Un’altra storia che rimarrà con me è quella di un ingegnere informatico siriano che ho incontrato a Calais. È stato bloccato lì per mesi. Sa, è facile fare un tutt’uno delle persone chiamandole immigrati quando si raccontano queste storie. Ad esempio, una volta gli ho portato del cibo e in un primo momento è stato piuttosto scontroso, prima di capire che era un gesto di amicizia, perché quello non era il ruolo che lui si aspettava da me. Poi, dopo la nostra intervista siamo andati a fare una passeggiata, un libro è caduto dalla mia borsa e lui mi ha chiesto cosa stessi leggendo. Era un libro di Dickens e abbiamo cominciato a parlarne. È stato allora che ho capito veramente chi fosse, mi ha risvegliato. Mi ha fatto ricordare che questo uomo era come te e me. Il giorno che finiremo di ricordarcene, sarà il giorno che dovremo smettere di fare giornalismo.

Molte persone sulle isole hanno che questo afflusso è andato avanti per anni e che i media ed il mondo se ne sono accorti solo negli ultimi due anni. Cosa ne pensa Lei dopo avere raccolto le storie dell’isola.

Semplicemente dicono: “guarda, siamo il primo porto disponibile, cosa possiamo fare? Non possiamo rimandarli indietro”. Naturalmente c’è anche la questione del turismo, ma ho anche incontrato un uomo molto gentile che era il proprietario di un albergo le cui prenotazioni erano calate del 50 per cento e che mi ha detto: “Non posso dare la colpa agli immigrati, come potrei?
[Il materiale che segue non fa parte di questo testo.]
(* ===== verification/Vnode.v ===== *)
(** * Vnodes (vnode.c)

    The table of vnodes in use and their reference counts, and the
    operations of special files.  The operations of the file systems and of
    the devices are parameters, called through their tables of function
    pointers. *)

From S2P Require Import Prelude Kstate Sched Kmutex Vmstate Pframe.
Local Open Scope Z_scope.

(** [vnode_ops_t]; NULL entries are [None].  A name is the text at a
    [const char *] with a length; [*result] is [None] where the operation
    does not assign it. *)
Record vnode_ops_t := VnodeOps {
  op_read : option (vnptr → Z → Z → Z → V Z);
  op_write : option (vnptr → Z → Z → Z → V Z);
  op_mmap : option (vnptr → vmarea → V (Z * option optr));
  op_create : option (vnptr → path → nat → V (Z * option vnptr));
  op_mknod : option (vnptr → path → nat → Z → Z → V Z);
  op_lookup : option (vnptr → path → nat → V (Z * option vnptr));
  op_link : option (vnptr → vnptr → path → nat → V Z);
  op_unlink : option (vnptr → path → nat → V Z);
  op_mkdir : option (vnptr → path → nat → V Z);
  op_rmdir : option (vnptr → path → nat → V Z);
  op_readdir : option (vnptr → Z → Z → V Z);
  op_stat : option (vnptr → Z → V Z);
  op_fillpage : option (vnptr → Z → Z → V Z);
  op_dirtypage : option (vnptr → Z → V Z);
  op_cleanpage : option (vnptr → Z → Z → V Z);
}.

(** [bytedev_ops_t]. *)
Record bytedev_ops_t := BytedevOps {
  cd_read : option (Z → Z → Z → V Z);
  cd_write : option (Z → Z → Z → V Z);
  cd_mmap : vnptr → vmarea → V (Z * option optr);
  cd_fillpage : vnptr → Z → Z → V Z;
  cd_dirtypage : vnptr → Z → V Z;
  cd_cleanpage : vnptr → Z → Z → V Z;
}.

(** Around vnode.c: the file types of stat.h, the allocator, the file
    systems' tables of operations, and the devices. *)
Class VfsEnv := {
  S_ISDIR : Z → bool;
  S_ISCHR : Z → bool;
  S_ISBLK : Z → bool;
  S_ISREG : Z → bool;
  slab_alloc_vnode : vst → option (vnptr * optr);
  read_vnode : positive → option (vnptr → V ());
  query_vnode : positive → vnptr → V Z;
  delete_vnode : positive → option (vnptr → V ());
  fs_root : positive → vnptr;
  fs_vnode_ops : positive → vnode_ops_t;
  bytedev_lookup : Z → option positive;
  blockdev_lookup : Z → option positive;
  cd_ops : positive → option bytedev_ops_t;
  mode_excl : ∀ m, (Nat.b2n (S_ISDIR m) + Nat.b2n (S_ISCHR m) + Nat.b2n (S_ISBLK m)
    + Nat.b2n (S_ISREG m) <= 1)%nat;
}.

(** The operations of the memory objects, as page frames call them, and a
    bound on how often one call waits for a page. *)
Class Objects := { mm_ops : vtable; wait_fuel : nat }.

(** Reading and writing through a [vnode_t *]. *)
Definition vnode_at (vn : vnptr) : V vnode :=
  λ s, match vnodes (v_fs s) !! vn with Some x => Ret x s | None => Panic "vnode_t" end.
Definition upd_vnode (vn : vnptr) (f : vnode → vnode) : V () :=
  λ s, match vnodes (v_fs s) !! vn with
       | Some x => Ret () (set_fs (set_vnodes (insert vn (f x))) s)
       | None => Panic "vnode_t"
       end.

(** [vn_mmobj], with [vn_refcount] and [vn_nrespages]. *)
Definition mmobj_of (vn : vnptr) : V mmobj := v ← vnode_at vn; mmobj_at (vn_mmobj v).
Definition upd_mmobj_of (vn : vnptr) (f : mmobj → mmobj) : V () :=
  v ← vnode_at vn; upd_mmobj (vn_mmobj v) f.

Definition vn_waitq (vn : vnptr) : qid := other_q vn~1.
Definition vn_mutex (vn : vnptr) : mid := vn.

Definition vref (vn : vnptr) : V () :=
  o ← mmobj_of vn;
  KASSERT (0 <? mmo_refcount o) "0 < vn->vn_refcount";;
  upd_mmobj_of vn (with_refcount (λ n, n + 1)).

Section vnode.
Context `{VmEnv} `{VfsEnv} `{Machine} `{Errno}.

Definition init_special_vnode (vn : vnptr) : V () :=
  v ← vnode_at vn;
  if S_ISCHR (vn_mode v) then
    upd_vnode vn (with_special bytedev_spec_vops (bytedev_lookup (vn_devid v)))
  else
    KASSERT (S_ISBLK (vn_mode v)) "S_ISBLK(vn->vn_mode)";;
    upd_vnode vn (with_special blockdev_spec_vops (blockdev_lookup (vn_devid v))).

(** The search of [vnode_inuse_list]. *)
Fixpoint find_vnode (fs : positive) (vno : Z) (l : list vnptr) : V (option vnptr) :=
  match l with
  | [] => mret None
  | vn :: l' =>
      v ← vnode_at vn;
      if bool_decide (vn_fs v = fs) && (vn_vno v =? vno) then mret (Some vn)
      else find_vnode fs vno l'
  end.

(** Initialising a vnode just allocated at [vn], its memory object at [o],
    and reading it in. *)
Definition bring_in (fs : positive) (vno : Z) (vn : vnptr) (o : optr) : V vnptr :=
  modify (set_fs (set_vnodes (insert vn (Vnode None fs vno 0 0 0 0 None false o))));;
  lift (kmutex_init (vn_mutex vn));;
  modify (set_mmobjs (insert o (mmobj_init (vnode_mmobj_ops vn))));;
  lift (sched_queue_init (vn_waitq vn));;
  upd_vnode vn (with_vbusy true);;
  modify (set_fs (set_inuse (cons vn)));;
  rd ← deref (read_vnode fs) "vn->vn_fs->fs_op && vn->vn_fs->fs_op->read_vnode";
  rd vn;;
  upd_vnode vn (with_vbusy false);;
  v ← vnode_at vn;
  (if S_ISCHR (vn_mode v) || S_ISBLK (vn_mode v) then init_special_vnode vn else mret ());;
  upd_mmobj_of vn (with_refcount (λ _, 1));;
  mret vn.

(** [goto find] after waiting is the recursive call. *)
Fixpoint vget (fuel : nat) (fs : positive) (vno : Z) : V vnptr :=
  s ← get;
  r ← find_vnode fs vno (vnode_inuse_list (v_fs s));
  match r with
  | Some vn =>
      v ← vnode_at vn;
      if vn_busy v then
        lift (sched_sleep_on (vn_waitq vn));;
        match fuel with O => idle | S fuel' => vget fuel' fs vno end
      else vref vn;; mret vn
  | None =>
      match slab_alloc_vnode s with
      | None =>
          t ← lift cur_thread;
          lift (sched_make_runnable t);;
          lift sched_switch;;
          match fuel with O => idle | S fuel' => vget fuel' fs vno end
      | Some (vn, o) => bring_in fs vno vn o
      end
  end.

Definition vnode_inuse (fs : positive) : V Z :=
  s ← get;
  (fix count (l : list vnptr) (n : Z) : V Z :=
     match l with
     | [] => mret n
     | vn :: l' =>
         v ← vnode_at vn;
         count l' (if bool_decide (vn_fs v = fs) then n + 1 else n)
     end) (vnode_inuse_list (v_fs s)) 0.

(** The loop of [vfs_is_in_use]. *)
Fixpoint in_use_loop (fs : positive) (l : list vnptr) (ret : Z) : V Z :=
  match l with
  | [] => mret ret
  | vn :: l' =>
      v ← vnode_at vn;
      o ← mmobj_at (vn_mmobj v);
      KASSERT (mmo_nrespages o <=? mmo_refcount o) "vn->vn_refcount >= vn->vn_nrespages";;
      KASSERT (0 <=? mmo_nrespages o) "vn->vn_nrespages >= 0";;
      if bool_decide (fs ≠ vn_fs v) then in_use_loop fs l' ret
      else
        let refs := mmo_refcount o - mmo_nrespages o in
        let root := bool_decide (fs_root (vn_fs v) = vn) in
        KASSERT (0 <=? refs) "0 <= refs";;
        KASSERT ((root && (1 <=? refs)) || (negb root && (0 <=? refs)))
          "((vn->vn_fs->fs_root == vn) && (1 <= refs)) || ((vn->vn_fs->fs_root != vn) && (0 <= refs))";;
        in_use_loop fs l'
          (if (root && (1 <? refs)) || (negb root && negb (refs =? 0)) then - EBUSY else ret)
  end.

Definition vfs_is_in_use (fs : positive) : V Z :=
  s ← get; in_use_loop fs (vnode_inuse_list (v_fs s)) 0.

(** ** Special files *)

Definition special_file_stat (vn : vnptr) (ss : Z) : V Z :=
  v ← vnode_at vn;
  r ← vnode_at (fs_root (vn_fs v));
  match vn_ops r with
  | Some (fs_vops n) =>
      st ← deref (op_stat (fs_vnode_ops n)) "vnode->vn_fs->fs_root->vn_ops->stat != NULL";
      st vn ss
  | _ => panic "vnode->vn_fs->fs_root->vn_ops"
  end.

Definition special_file_read (vn : vnptr) (offset buf count : Z) : V Z :=
  v ← vnode_at vn;
  KASSERT (S_ISCHR (vn_mode v) || S_ISBLK (vn_mode v)) "S_ISCHR || S_ISBLK";;
  if S_ISBLK (vn_mode v) then mret (- ENOTSUP)
  else
    d ← deref (vn_dev v) "file->vn_cdev";
    ops ← deref (cd_ops d) "file->vn_cdev->cd_ops";
    rd ← deref (cd_read ops) "file->vn_cdev->cd_ops->read";
    rd offset buf count.

Definition special_file_write (vn : vnptr) (offset buf count : Z) : V Z :=
  v ← vnode_at vn;
  KASSERT (S_ISCHR (vn_mode v) || S_ISBLK (vn_mode v)) "S_ISCHR || S_ISBLK";;
  if S_ISBLK (vn_mode v) then mret (- ENOTSUP)
  else
    d ← deref (vn_dev v) "file->vn_cdev";
    ops ← deref (cd_ops d) "file->vn_cdev->cd_ops";
    wr ← deref (cd_write ops) "file->vn_cdev->cd_ops->write";
    wr offset buf count.

(** The virtual memory operations of a special file pass the call on to the
    device. *)
Definition to_device {A} (vn : vnptr) (unsupported : A) (f : bytedev_ops_t → V A) : V A :=
  v ← vnode_at vn;
  if S_ISBLK (vn_mode v) then mret unsupported
  else
    d ← deref (vn_dev v) "file->vn_cdev";
    ops ← deref (cd_ops d) "file->vn_cdev->cd_ops";
    f ops.

Definition special_file_mmap (vn : vnptr) (vma : vmarea) : V (Z * option optr) :=
  to_device vn (- ENOTSUP, None) (λ ops, cd_mmap ops vn vma).
Definition special_file_fillpage (vn : vnptr) (offset pagebuf : Z) : V Z :=
  to_device vn (- ENOTSUP) (λ ops, cd_fillpage ops vn offset pagebuf).
Definition special_file_dirtypage (vn : vnptr) (offset : Z) : V Z :=
  to_device vn (- ENOTSUP) (λ ops, cd_dirtypage ops vn offset).
Definition special_file_cleanpage (vn : vnptr) (offset pagebuf : Z) : V Z :=
  to_device vn (- ENOTSUP) (λ ops, cd_cleanpage ops vn offset pagebuf).

Definition bytedev_vops : vnode_ops_t := {|
  op_read := Some special_file_read;
  op_write := Some special_file_write;
  op_mmap := Some special_file_mmap;
  op_create := None; op_mknod := None; op_lookup := None; op_link := None;
  op_unlink := None; op_mkdir := None; op_rmdir := None; op_readdir := None;
  op_stat := Some special_file_stat;
  op_fillpage := Some special_file_fillpage;
  op_dirtypage := Some special_file_dirtypage;
  op_cleanpage := Some special_file_cleanpage |}.

Definition blockdev_vops : vnode_ops_t := {|
  op_read := None; op_write := None; op_mmap := None;
  op_create := None; op_mknod := None; op_lookup := None; op_link := None;
  op_unlink := None; op_mkdir := None; op_rmdir := None; op_readdir := None;
  op_stat := Some special_file_stat;
  op_fillpage := None; op_dirtypage := None; op_cleanpage := None |}.

(** [vn->vn_ops]. *)
Definition vops_tab (k : vops) : vnode_ops_t :=
  match k with
  | bytedev_spec_vops => bytedev_vops
  | blockdev_spec_vops => blockdev_vops
  | fs_vops n => fs_vnode_ops n
  end.

Definition vops_of (vn : vnptr) : V vnode_ops_t :=
  v ← vnode_at vn;
  k ← deref (vn_ops v) "vn->vn_ops";
  mret (vops_tab k).

(** ** Giving references up *)

Section vput.
Context `{Objects}.

(** [while (pframe_is_busy(vp)) sched_sleep_on(&(vp->pf_waitq));] *)
Fixpoint wait_not_busy (fuel : nat) (pf : pfptr) : V () :=
  x ← pframe_at pf;
  if pf_busy x then
    lift (sched_sleep_on (pf_waitq pf));;
    match fuel with O => idle | S fuel' => wait_not_busy fuel' pf end
  else mret ().

Fixpoint uncache_pages (l : list pfptr) : V () :=
  match l with
  | [] => mret ()
  | pf :: l' => wait_not_busy wait_fuel pf;; pframe_free mm_ops pf;; uncache_pages l'
  end.

(** What [vput] does when the last reference is gone. *)
Definition free_vnode (vn : vnptr) : V () :=
  v ← vnode_at vn;
  o ← mmobj_at (vn_mmobj v);
  KASSERT (mmo_refcount o =? 0) "0 == vn->vn_refcount";;
  KASSERT (mmo_nrespages o =? 0) "0 == vn->vn_nrespages";;
  upd_vnode vn (with_vbusy true);;
  match delete_vnode (vn_fs v) with Some del => del vn | None => mret () end;;
  lift (sched_broadcast_on (vn_waitq vn));;
  modify (set_fs (set_inuse (filter (λ x, x ≠ vn))));;
  modify (set_fs (set_vnodes (delete vn)));;
  modify (set_mmobjs (delete (vn_mmobj v))).

Definition vput (vn : vnptr) : V () :=
  v ← vnode_at vn;
  o ← mmobj_at (vn_mmobj v);
  KASSERT (0 <=? mmo_nrespages o) "0 <= vn->vn_nrespages";;
  KASSERT (mmo_nrespages o <? mmo_refcount o) "vn->vn_nrespages < vn->vn_refcount";;
  KASSERT (negb (vn_busy v)) "!(VN_BUSY & vn->vn_flags)";;
  (if mmo_nrespages o =? mmo_refcount o - 1 then
     q ← query_vnode (vn_fs v) vn;
     if q =? 0 then
       o1 ← mmobj_of vn;
       uncache_pages (mmo_respages o1);;
       o2 ← mmobj_of vn;
       KASSERT (mmo_nrespages o2 =? 0) "0 == vn->vn_nrespages";;
       KASSERT (mmo_refcount o2 =? 1) "1 == vn->vn_refcount"
     else mret ()
   else mret ());;
  upd_mmobj_of vn (with_refcount (λ n, n - 1));;
  o3 ← mmobj_of vn;
  if 0 <? mmo_refcount o3 then mret () else free_vnode vn.

(** The first dirty page of a vnode in use, in the order of the loops. *)
Fixpoint dirty_page (l : list pfptr) : V (option pfptr) :=
  match l with
  | [] => mret None
  | p :: l' => x ← pframe_at p; if pf_dirty x then mret (Some p) else dirty_page l'
  end.

Fixpoint dirty_vnode_page (l : list vnptr) : V (option pfptr) :=
  match l with
  | [] => mret None
  | vn :: l' =>
      o ← mmobj_of vn;
      r ← dirty_page (mmo_respages o);
      match r with Some p => mret (Some p) | None => dirty_vnode_page l' end
  end.

(** [clean:] and [goto clean]. *)
Fixpoint flush_dirty (fuel : nat) : V () :=
  s ← get;
  r ← dirty_vnode_page (vnode_inuse_list (v_fs s));
  match r with
  | None => mret ()
  | Some p =>
      err ← pframe_clean mm_ops p;
      KASSERT (err =? 0) "!err";;
      match fuel with O => idle | S fuel' => flush_dirty fuel' end
  end.

Fixpoint free_clean (l : list pfptr) : V () :=
  match l with
  | [] => mret ()
  | p :: l' =>
      x ← pframe_at p;
      KASSERT (negb (pf_dirty x)) "!pframe_is_dirty(p)";;
      pframe_free mm_ops p;;
      free_clean l'
  end.

Fixpoint uncache_vnodes (l : list vnptr) : V () :=
  match l with
  | [] => mret ()
  | vn :: l' => o ← mmobj_of vn; free_clean (mmo_respages o);; uncache_vnodes l'
  end.

Definition vnode_flush_all (fs : positive) : V () :=
  flush_dirty wait_fuel;;
  s ← get;
  uncache_vnodes (vnode_inuse_list (v_fs s)).
End vput.
End vnode.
Fuggono dalla guerra”. Io non ho mai sentito nessuno dire apertamente “dovremmo mandarli via”.

La moglie dell’ottico una volta mi ha detto una cosa mentre stavamo cenando e io avevo domandato per quale motivo le tartarughe scelgono la spiaggia dei Conigli per deporre le loro uova. “Lampedusa accoglie tutto quello che il mare porta sulle sue spiagge”, mi ha detto.

Un’ultima domanda, Lei che ne pensa dell’espressione “crisi migratoria” che i media hanno utilizzato così tanto lo scorso anno.

Se ci si concentra sull’aspetto della “crisi umanitaria”, allora penso che sia positivo, nel senso che le persone si rendono conto che c’è una situazione grave in corso e che possono fare qualcosa per aiutare. Dall’altra parte, è anche un’espressione negativa perché dà l’idea che stiamo per essere invasi. È anche vero che comunque i media devono rappresentare la realtà, ovvero la realtà che Italia, Grecia, Bulgaria fanno fatica a gestire.